Courtesy of Ricco/Maresca Gallery and Gil Batle

At first glance, the scenes on artist Gil Batle’s delicately sculpted ostrich egg shells look like romantic scenes from Victorian carved ivory, or scrimshaw ships etched on whale bone. But as one looks closely, a darker, vivid pictorial emerges.  

This is Batle’s own story, a story drawn from the 20 years spent in California prisons for forgery and fraud. It’s an astonishing peek of what it's like to be locked in a circle of hell, living death. Batle has rescued himself from the deathlike horror by bringing it to life in works of stunning craftsmanship.
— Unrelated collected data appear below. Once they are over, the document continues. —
(** * A shallow embedding of sdns (src/lib/sdns.go)

    The domain table, its loading, the wildcard lookup, the round-robin
    address selection and the query dispatcher of package [lib].

    Modelling choices, following the Go code:
    - a [*Domain] is a pointer into a heap ([gmap positive Domain]); the
      two indexes of [Sdns] map names to pointers, so the round-robin
      counter mutated through one lookup is seen by the next one;
    - Go strings are byte strings: Rocq [string] (8-bit [ascii]);
    - a [uint64] is a [Z] kept in [0, 2^64), its increment wraps;
    - a runtime panic (index out of range, nil dereference, division by
      zero) is the [Panic] outcome of [go]. *)

From Stdlib Require Import ZArith Lia List Permutation Ascii.
From stdpp Require Import gmap strings list fin_maps.

Import ListNotations.
Open Scope Z_scope.

(** ** Go runtime outcomes *)

Inductive go (A : Type) : Type :=
| Ret (a : A)
| Panic.
Arguments Ret {A} a.
Arguments Panic {A}.

(** ** Strings *)

Definition ascii_eqb (a b : Ascii.ascii) : bool :=
  if decide (a = b) then true else false.

(** [strings.IndexByte]: index of the first [c] in [s], or -1. *)
Fixpoint IndexByte (s : string) (c : Ascii.ascii) : Z :=
  match s with
  | EmptyString => -1
  | String c' tl =>
      if ascii_eqb c' c then 0
      else let i := IndexByte tl c in if i <? 0 then -1 else i + 1
  end.

(** [s[n:]] for [0 <= n <= len(s)]. *)
Fixpoint str_drop (n : nat) (s : string) : string :=
  match n, s with
  | O, _ => s
  | S n', String _ tl => str_drop n' tl
  | S _, EmptyString => EmptyString
  end.

(** [strings.TrimRight(s, ".")]: drop every trailing ['.']. *)
Fixpoint TrimRightDot (s : string) : string :=
  match s with
  | EmptyString => EmptyString
  | String c tl =>
      match TrimRightDot tl with
      | EmptyString => if ascii_eqb c "."%char then EmptyString else String c EmptyString
      | r => String c r
      end
  end.

(** ** Data model *)

(** [type Domain struct]; [once_done] is the state of [once sync.Once]. *)
Record Domain := mkDomain {
  Name : string;
  Addresses : list string;
  Nameservers : list string;
  nextIdx : Z;
  once_done : bool
}.

Definition ptr := positive.
Abbreviation heap := (gmap positive Domain).

(** [type Sdns struct], the fields the claims are about. *)
Record Sdns := mkSdns {
  exactDomains : gmap string ptr;
  wildcardDomains : gmap string ptr;
  recursors : list string
}.

(** [type SdnsConfig struct]. *)
Record SdnsConfig := mkSdnsConfig {
  Port : Z;
  Address : string;
  Debug : bool;
  Recursors : list string;
  Domains : list ptr
}.

Definition set_exact (s : Sdns) (m : gmap string ptr) : Sdns :=
  mkSdns m (wildcardDomains s) (recursors s).
Definition set_wildcard (s : Sdns) (m : gmap string ptr) : Sdns :=
  mkSdns (exactDomains s) m (recursors s).

(** The zero value of [Sdns]. *)
Definition sdns_zero : Sdns := mkSdns ∅ ∅ [].

(** ** Load *)

Inductive LoadError := ErrMalformedWildcard.

(** The [for _, domain := range cfg.Domains] loop of [Load]. *)
Fixpoint load_loop (h : heap) (cfg : list ptr) (s : Sdns)
    : go (Sdns * option LoadError) :=
  match cfg with
  | [] => Ret (s, None)
  | p :: rest =>
      match h !! p with
      | None => Panic                                (* nil dereference *)
      | Some domain =>
          match Name domain with
          | EmptyString => Panic                     (* domain.Name[0] *)
          | String c0 tl =>
              if ascii_eqb c0 "*"%char then
                match tl with
                | EmptyString => Panic               (* domain.Name[1] *)
                | String c1 _ =>
                    if ascii_eqb c1 "."%char then
                      load_loop h rest
                        (set_wildcard s (<[tl := p]> (wildcardDomains s)))
                    else Ret (s, Some ErrMalformedWildcard)
                end
              else
                load_loop h rest
                  (set_exact s (<[Name domain := p]> (exactDomains s)))
          end
      end
  end.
Ironically, Batle's skills as a forger rescued him from the horror of incarceration. “The prison ‘artist’ was like a magician,” he recalls. “Even the toughest convicts were in awe at the artists’ skills.”

Transforming brutality into beauty is a consistent theme in his work and life.  After his release and subsequent move to the Philippines, he began carving his memories of prison life on ostrich egg shells, using a dentist’s drill to fashion characters and scenes, separated by images of chain-link fencing, razor wire, and handcuffs.

The creative experience is freeing and yet, painful. “I actually have to go back [in my mind] to prison to capture that feeling of being inside that place,” Batle says. “It’s a relief when I look up from the egg and I’m reminded that I’m not in there anymore.”